(** lib/spi/client: requests are added to a sequence, which [spi_exec_cmds] has
    the server execute; transfers are from and to buffers shared with the
    server.  [k_driver]: the driver at the other end; [k_added]: the requests
    added since the sequence was last emptied. *)
Class SpiClient (K W : Type) := {
  k_driver : W → world spi_state unit K;
  k_added : W → list spi_cmd;
  k_dev_open : string → Z → Z → W → Z * W;
  k_clear_cmds : W → unit * W;
  (** With a null [clk_hz], and with one that is given; what it points to. *)
  k_add_set_clk : Z → W → Z * W;
  k_add_set_clk_out : Z → W → (Z * option ptr) * W;
  k_clk_hz : ptr → W → Z;
  k_add_cs_assert : W → Z * W;
  k_add_cs_deassert : W → Z * W;
  (** [spi_add_cs_assert_cmd(NULL)]. *)
  k_add_cs_assert_null : W → Z * W;
  k_add_delay : Z → W → Z * W;
  (** The pointers the call writes to the variables for [tx] and [rx], if any. *)
  k_add_xfer : xfer_vars → Z → W → (Z * option ptr * option ptr) * W;
  (** The index it writes to [failed], if any. *)
  k_exec_cmds : W → (Z * option Z) * W;
  (** The shared buffers: [None] outside them. *)
  k_shm_read : ptr → Z → W → option bytes;
  k_shm_write : ptr → bytes → W → option W;
  (** The time [trusty_gettime] leaves in its variable. *)
  k_time : W → Z * W
}.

### Task directions
Select all lines with the word "unit" from the entries above.

### Written answer
  k_driver : W → world spi_state unit K;
  k_clear_cmds : W → unit * W;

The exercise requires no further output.